Location: Soybean and Nitrogen Fixation ResearchTitle: Effects of temperature and drought on plant-herbivore interactions in soybean (Glycine max)) Author
Submitted to: Arthropod-Plant Interactions
Publication Type: Peer Reviewed Journal
Publication Acceptance Date: 10/31/2012
Publication Date: 4/1/2013
Citation: Johnson, M., Carter Jr, T.E., Grinnan, R. 2013. Effects of temperature and drought on plant-herbivore interactions in soybean (Glycine max). Arthropod-Plant Interactions. 7:201-215. Interpretive Summary: Earth’s climate is rapidly changing and most climate models predict continued increases in temperature and greater variability in precipitation. The effects of these changes on agriculture are less certain, although it is widely believed that ongoing environmental change could profoundly affect food production. An important question for which we do not know the answer is: how will increased drought and heat affect insect problems in soybean production? Some speculate that they may foster increases in the frequency and severity of insect population outbreaks. We sought to answer this question by taking a simultaneous look at drought, heat, and insect damage on soybean. This is a novel approach. Fortunately, there was no clear interaction among these three factors, overall. However, the choice of soybean variety appears to have a big impact on this question (i.e. whether or not drought and heat can exacerbate insect problems). Combining both drought and insect resistance into a single soybean variety could go a long way toward mitigating negative climate change effects on soybean production.

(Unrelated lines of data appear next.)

(** C8 on the DonDominio configuration of the scenarios. *)
Lemma C8_witness :
  dondominio.Host scenario.dondominio_provider = "@".
Proof.
  refine (proj1 (@C8_host_default_is_dondominio_s
            model.dondominio_unmarshal model.aliyun_unmarshal)
          scenario.dondominio_config "example.com" ipversion.IP4or6
          scenario.dondominio_provider _).
  vm_compute. reflexivity.
Defined.

(** C8 as stated fails on Aliyun: with valid keys and an empty host,
    [New] succeeds and the provider's [Host()] is the empty string. *)
Lemma C8_aliyun_keeps_the_empty_host :
  exists p,
    aliyun_New_run scenario.aliyun_config "example.com" "" ipversion.IP4or6 = inl p /\
    aliyun.Host p = "" /\
    aliyun.Host p <> "@".
Proof.
  eexists. split; [vm_compute; reflexivity|]. split; [reflexivity | discriminate].
Qed.

(** C9 fails: for a response of status 200 whose body decodes with
    [success] set and an empty [gluerecords] array, or none at all,
    [Update] panics on [GlueRecords[0]]. *)
Theorem C9_empty_gluerecords_panics :
  snd (dondominio_Update_run scenario.dondominio_provider context.Live
         (scenario.answers scenario.body_no_records) scenario.requested)
  = Panic "runtime error: index out of range [0] with length 0"
  /\
  snd (dondominio_Update_run scenario.dondominio_provider context.Live
         (scenario.answers (json.text "{'success':true}")) scenario.requested)
  = Panic "runtime error: index out of range [0] with length 0".
Proof. split; vm_compute; reflexivity. Qed.

(** C10.  A provider that Aliyun's [New] constructs has the region of the
    decoded settings when that is not empty and [cn-hangzhou] when it is;
    its domain, host and IP version are the arguments of [New] and its two
    keys are those of the settings.  [New] constructs one whenever the two
    keys are not empty.  A configuration text without a [region] member
    decodes to the empty region, and yields [cn-hangzhou]; a [region]
    member is taken as it is. *)
Theorem C10_region_default :
  (forall (ali_settings : json.Unmarshaler aliyun.extraSettings)
          data domain host ipVersion es,
     json.Unmarshal data = inl es ->
     aliyun.AccessKeyID es <> "" ->
     aliyun.AccessSecret es <> "" ->
     aliyun.New data domain host ipVersion =
       inl {| aliyun.domain := domain;
              aliyun.host := host;
              aliyun.ipVersion := ipVersion;
              aliyun.accessKeyID := aliyun.AccessKeyID es;
              aliyun.accessSecret := aliyun.AccessSecret es;
              aliyun.region := if String.eqb (aliyun.Region es) "" then "cn-hangzhou"
                               else aliyun.Region es |})
  /\
  (forall domain host ipVersion,
     aliyun_New_run scenario.aliyun_config domain host ipVersion =
       inl {| aliyun.domain := domain; aliyun.host := host;
              aliyun.ipVersion := ipVersion; aliyun.accessKeyID := "key";
              aliyun.accessSecret := "secret"; aliyun.region := "cn-hangzhou" |})
  /\
  (forall domain host ipVersion,
     aliyun_New_run
       (json.text "{'access_key_id':'key','access_secret':'secret','region':'eu-west-1'}")
       domain host ipVersion =
       inl {| aliyun.domain := domain; aliyun.host := host;
              aliyun.ipVersion := ipVersion; aliyun.accessKeyID := "key";
              aliyun.accessSecret := "secret"; aliyun.region := "eu-west-1" |}).
Proof.
  split; [|split].
  - intros ali_settings data domain host ipVersion es Hd Hk Hs.
    rewrite (aliyun_New_cases _ _ _ _ _ Hd).
    apply String.eqb_neq in Hk, Hs. rewrite Hk, Hs. reflexivity.
  - intros. vm_compute. reflexivity.
  - intros. vm_compute. reflexivity.
Qed.

(** C10 on a configuration whose [region] member is the empty string. *)
Lemma C10_witness :
  aliyun_New_run
    (json.text "{'access_key_id':'key','access_secret':'secret','region':''}")
    "example.com" "www" ipversion.IP6
  = inl {| aliyun.domain := "example.com"; aliyun.host := "www";
           aliyun.ipVersion := ipversion.IP6; aliyun.accessKeyID := "key";
           aliyun.accessSecret := "secret"; aliyun.region := "cn-hangzhou" |}.
Proof.
  refine (proj1 C10_region_default model.aliyun_unmarshal
            (json.text "{'access_key_id':'key','access_secret':'secret','region':''}")
            "example.com" "www" ipversion.IP6
            {| aliyun.AccessKeyID := "key"; aliyun.AccessSecret := "secret";
               aliyun.Region := "" |} _ _ _).
  - vm_compute. reflexivity.
  - discriminate.
  - discriminate.
Defined.

(** ** Further properties of the two [Update] methods *)

Section Further.
Context {ext : Externals} {dd_response : json.Decoder dondominio.responseData}.

(** Whatever the context and the client, a pair that DonDominio's [Update]
    returns is never partially valid: either no address and an error, or
    an address that [Equal]s the requested one and no error. *)
Lemma dondominio_outcome_never_partial (p : dondominio.provider) ctx client ip newIP err :
  snd (dondominio.Update p ctx client ip) = Return newIP err ->
  (newIP = [] /\ err <> None) \/
  (newIP <> [] /\ err = None /\ net.Equal ip newIP = true).
Proof.
  unfold dondominio.Update. destruct ctx; cbn [http.NewRequestWithContext snd].
  { error_return. }
  destruct (client _) as [response | e]; cbn [snd]; [|error_return].
  destruct (negb _); [error_return|].
  destruct (json.Decode _) as [rd | e]; [|error_return].
  destruct (negb (dondominio.Success rd)); [error_return|].
  destruct (dondominio.GlueRecords _) as [| glue0 rest]; [discriminate|].
  cbv zeta.
  destruct (is_nil (net.ParseIP _)) eqn:Hnil; [error_return|].
  destruct (net.Equal ip _) eqn:Heq; cbn [negb]; [|error_return].
  intros [= <- <-]. right. repeat split; [|exact Heq].
  intros E. rewrite E in Hnil. discriminate.
Qed.

(** Aliyun's [Update] returns the requested address together with the
    error whenever the update call fails. *)
Lemma aliyun_failed_update_keeps_address sdk (p : aliyun.Provider) ctx client ip cl
    resp e :
  sdk (aliyun.region p) (aliyun.accessKeyID p) (aliyun.accessSecret p) = inl cl ->
  alidns.DescribeDomainRecords cl
    {| alidns.ListScheme := "https"; alidns.DomainName := aliyun.domain p;
       alidns.RRKeyWord := aliyun.host p |} = inl resp ->
  let recordID := aliyun.findRecordID (alidns.DomainRecords resp) (aliyun.host p) in
  recordID <> "" ->
  alidns.UpdateDomainRecord cl
    {| alidns.UpdScheme := "https";
       alidns.UpdValue := net.IP_String ip;
       alidns.UpdType := if is_nil (net.To4 ip) then constants_AAAA else constants_A;
       alidns.UpdRR := aliyun.host p;
       alidns.UpdRecordId := recordID |} = inr e ->
  snd (aliyun.Update sdk p ctx client ip) = Return ip (Some (Foreign e)).
Proof.
  intros Hsdk Hlist recordID Hid Hupd.
  rewrite (aliyun_listed sdk p ctx client ip cl resp Hsdk Hlist). fold recordID.
  apply String.eqb_neq in Hid. rewrite Hid. cbv zeta. cbn [snd]. rewrite Hupd. reflexivity.
Qed.

(** DonDominio's [Update] panics on every response of status 200 that
    decodes with [success] set and no glue record. *)
Lemma dondominio_no_glue_record_panics (p : dondominio.provider) ctx client ip request
    response rd :
  fst (dondominio.Update p ctx client ip) = [request] ->
  client request = inl response ->
  http.StatusCode response = http.StatusOK ->
  json.Decode (http.RespBody response) = inl rd ->
  dondominio.Success rd = true ->
  dondominio.GlueRecords (dondominio.ResponseData rd) = [] ->
  snd (dondominio.Update p ctx client ip)
  = Panic "runtime error: index out of range [0] with length 0".
Proof.
  intros Ht Hc Hs Hd Hok Hg.
  rewrite (dondominio_decoded _ _ _ _ _ _ _ Ht Hc Hs Hd), Hok, Hg. reflexivity.
Qed.

(** A reported address that does not parse is [ErrIPReceivedMalformed],
    with the text received. *)
Lemma dondominio_malformed_address (p : dondominio.provider) ctx client ip request
    response rd glue0 rest :
  fst (dondominio.Update p ctx client ip) = [request] ->
  client request = inl response ->
  http.StatusCode response = http.StatusOK ->
  json.Decode (http.RespBody response) = inl rd ->
  dondominio.Success rd = true ->
  dondominio.GlueRecords (dondominio.ResponseData rd) = glue0 :: rest ->
  let reported :=
    if is_nil (net.To4 ip) then dondominio.IPv6 glue0 else dondominio.IPv4 glue0 in
  net.ParseIP reported = [] ->
  snd (dondominio.Update p ctx client ip)
  = Return [] (Some (Errorf errors.ErrIPReceivedMalformed reported)).
Proof.
  intros Ht Hc Hs Hd Hok Hg reported Hp.
  rewrite (dondominio_decoded _ _ _ _ _ _ _ Ht Hc Hs Hd), Hok, Hg.
  cbn [negb]. fold reported. rewrite Hp. reflexivity.
Qed.

(** A status other than 200 is [ErrBadHTTPStatus], with the status code
    and the body on a single line; the body is not decoded. *)
Lemma dondominio_bad_status (p : dondominio.provider) ctx client ip request response :
  fst (dondominio.Update p ctx client ip) = [request] ->
  client request = inl response ->
  http.StatusCode response <> http.StatusOK ->
  snd (dondominio.Update p ctx client ip)
  = Return [] (Some (Errorf errors.ErrBadHTTPStatus
      (itoa (http.StatusCode response) +:+ ": "
       +:+ utils_BodyToSingleLine (http.RespBody response)))).
Proof.
  intros Ht Hc Hs.
  destruct (dondominio_trace _ _ _ _ _ Ht) as [-> Hu].
  rewrite (Hu client), Hc. cbn [snd].
  unfold dondominio.Update. cbn [http.NewRequestWithContext snd].
  apply Z.eqb_neq in Hs. rewrite Hs. reflexivity.
Qed.

(** With a nil context no request is made; with a live one exactly one
    request is made, and an error of the client is passed on. *)
Lemma dondominio_transport (p : dondominio.provider) client ip :
  fst (dondominio.Update p context.Nil client ip) = [] /\
  (exists request,
     fst (dondominio.Update p context.Live client ip) = [request] /\
     forall e, client request = inr e ->
       snd (dondominio.Update p context.Live client ip) = Return [] (Some (Foreign e))).
Proof.
  split; [reflexivity|].
  unfold dondominio.Update. cbn [http.NewRequestWithContext].
  eexists. split.
  - destruct (client _); reflexivity.
  - intros e He. rewrite He. reflexivity.
Qed.

End Further.

Lemma dondominio_outcome_never_partial_witness :
  (scenario.requested = [] /\ @None error <> None) \/
  (scenario.requested <> [] /\ @None error = None /\
   net.Equal scenario.requested4 scenario.requested = true).
Proof.
  refine (@dondominio_outcome_never_partial model.externals model.dondominio_decode
            scenario.dondominio_provider context.Live
            (scenario.answers scenario.body_same) scenario.requested4
            scenario.requested None _).
  vm_compute. reflexivity.
Defined.

Lemma aliyun_failed_update_keeps_address_witness :
  snd (aliyun_Update_run (scenario.sdk scenario.listing scenario.update_fails)
         scenario.aliyun_provider context.Live (scenario.answers "") scenario.requested6)
  = Return scenario.requested6
      (Some (Foreign "SDK.ServerError: LastOperationNotFinished")).
Proof.
  eapply (@aliyun_failed_update_keeps_address model.externals
            (scenario.sdk scenario.listing scenario.update_fails)).
  - reflexivity.
  - reflexivity.
  - vm_compute. discriminate.
  - reflexivity.
Defined.
(** * A local tile server (server.js): model and verified properties

    The server is an Express application with one tile route, three
    introspection routes, a static-asset middleware and two terminal
    middlewares.  This development embeds [server.js] in Rocq:

    - [JS]: the fragment of JavaScript values the file relies on (strings,
      numbers, truthiness, [||], [toLowerCase], [parseInt],
      [Number.prototype.toString], [decodeURIComponent],
      [Array.prototype.sort] with a comparator, member lookup on an object
      literal);
    - [Posix]: [path.join] on POSIX paths;
    - [FS]: a file-system tree with the operations the file calls
      ([fs.access], [fs.readdirSync], [fs.statSync] and the read done by
      [res.sendFile]);
    - the handlers themselves, written in a small state monad whose state is
      the file system together with the console.

    A string is the UTF-8 form of a JavaScript string, byte by byte.  A
    number is NaN, an infinity, or an integer that a double holds:
    [parseInt] and the subtraction round as doubles do.  Three limits:
    the case mapping of letters beyond U+00FF is not described (none of
    them lower-cases to a letter of the format table); requests carry no
    conditional and no range header; and a path handed to the file
    system holds no NUL character. *)

From Stdlib Require Import ZArith List String Ascii Bool Lia.
From Stdlib Require Import Sorting.Sorted Sorting.Permutation.
From Stdlib Require Import DecimalString DecimalPos.
From Stdlib Require Strings.Byte.
Import ListNotations.

Set Warnings "-register-all".

Local Open Scope string_scope.
Local Open Scope Z_scope.

(* ================================================================== *)
(** * JavaScript values                                                 *)
(* ================================================================== *)

Module JS.

(** ** Numbers *)

Inductive number :=
| NaN
| Int (n : Z)
| Infinity (negative : bool).

Definition isNaN (v : number) : bool :=
  match v with NaN => true | _ => false end.

(** The double nearest to a non-negative integer, as an integer: beyond
    53 bits the low bits are rounded away, ties to the even neighbour. *)
Definition round53 (a : Z) : Z :=
  let drop := Z.log2 a + 1 - 53 in
  if drop <=? 0 then a
  else
    let q := Z.shiftr a drop in
    let r := a - Z.shiftl q drop in
    let half := Z.shiftl 1 (drop - 1) in
    let q' := if (half <? r) || ((r =? half) && Z.odd q) then q + 1 else q in
    Z.shiftl q' drop.

(** The number an integer becomes: its nearest double, an infinity when
    that is out of range. *)
Definition of_integer (v : Z) : number :=
  let m := round53 (Z.abs v) in
  if 2 ^ 1024 <=? m then Infinity (v <? 0)
  else Int (Z.sgn v * m).

(** [a - b] on numbers. *)
Definition sub (a b : number) : number :=
  match a, b with
  | Int x, Int y => of_integer (x - y)
  | Infinity s, Int _ => Infinity s
  | Int _, Infinity s => Infinity (negb s)
  | Infinity s, Infinity t => if Bool.eqb s t then NaN else Infinity s
  | _, _ => NaN
  end.

Definition decimal (n : Z) : string := NilZero.string_of_int (Z.to_int n).

(** The integer with the fewest significant digits that reads back as
    the double [a]; among several with as few digits, the nearest to
    [a], and the one with the even last digit when two are as near.
    [k] is the number of digits tried, [d] the number of digits of
    [a]. *)
Fixpoint shortest_from (fuel : nat) (k d a : Z) : Z :=
  match fuel with
  | O => a
  | S fuel' =>
      let scale := 10 ^ (d - k) in
      let lo := a / scale * scale in
      let hi := lo + scale in
      let ok_lo := round53 lo =? a in
      let ok_hi := round53 hi =? a in
      if ok_lo && ok_hi then
        if a - lo <? hi - a then lo
        else if hi - a <? a - lo then hi
        else if Z.even (a / scale) then lo else hi
      else if ok_lo then lo
      else if ok_hi then hi
      else shortest_from fuel' (k + 1) d a
  end.

(** Below 2^53 every integer is a double and stands for itself. *)
Definition shortest (a : Z) : Z :=
  if a <? 2 ^ 53 then a
  else shortest_from 17 1 (Z.of_nat (String.length (decimal a))) a.

Fixpoint strip_zeros (reversed : list ascii) : list ascii :=
  match reversed with
  | "0"%char :: r => strip_zeros r
  | _ => reversed
  end.

(** Scientific notation, for an integer from 10^21 on. *)
Definition exponential (digits : string) : string :=
  let exponent := decimal (Z.of_nat (String.length digits) - 1) in
  match rev (strip_zeros (rev (list_ascii_of_string digits))) with
  | [] => "0"
  | [c] => String c ("e+" ++ exponent)
  | c :: r => String c ("." ++ string_of_list_ascii r ++ "e+" ++ exponent)
  end.

(** [Number.prototype.toString()] in base ten, for the numbers above. *)
Definition toString (v : number) : string :=
  match v with
  | NaN => "NaN"
  | Infinity false => "Infinity"
  | Infinity true => "-Infinity"
  | Int n =>
      let m := shortest (Z.abs n) in
      let text :=
        if m <? 10 ^ 21 then decimal m else exponential (decimal m) in
      if n <? 0 then "-" ++ text else text
  end.

(** ** Strings *)

Definition code (c : ascii) : Z := Z.of_nat (nat_of_ascii c).

Definition between (lo hi : Z) (c : ascii) : bool :=
  (lo <=? code c) && (code c <=? hi).

Definition is_byte (n : Z) (c : ascii) : bool := code c =? n.

(** Lower-casing, byte by byte: A-Z, and the second byte of the capitals
    U+00C0..U+00DE (all but the multiplication sign), which follows the
    byte C3. *)
Definition lower_byte (after_c3 : bool) (c : ascii) : ascii :=
  if between 65 90 c
     || (after_c3 && between 128 158 c && negb (is_byte 151 c))
  then ascii_of_nat (nat_of_ascii c + 32)
  else c.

Technical Abstract: Climate change is predicted to cause continued increases in global temperatures, greater variability in precipitation and in some cases, more frequent insect pest outbreaks. Here we seek to understand how climate change might affect plant-herbivore interactions in soybean, by answering three questions: 1) do the combined effects of abiotic and biotic stresses associated with climate change cause synergistic negative effects on plant performance; 2) can abiotic stress affect the susceptibility of plants to insect herbivores; and 3) does genetic variation in plant traits modify a plant’s response to stress? We performed three experiments in controlled growth environments using up to 51 soybean genotypes and 3 generalist-feeding herbivorous moth species (Helicoverpa zea, Heliothis virescens, Spodoptera exigua). Drought and herbivory had the largest and most consistent negative effects on plant performance, reducing above- and below-ground biomass by 10-45%, whereas increased temperature had little to no effect on plants. Drought also increased susceptibility to generalist herbivores, but these results varied dramatically in magnitude and direction among plant genotypes. Our results show that the effects of abiotic and biotic stress on soybean performance are largely due to the additive effects of these stresses, and there exists substantial genetic variation within soybean that could be used as a source of germplasm to mitigate future stresses associated with climate change.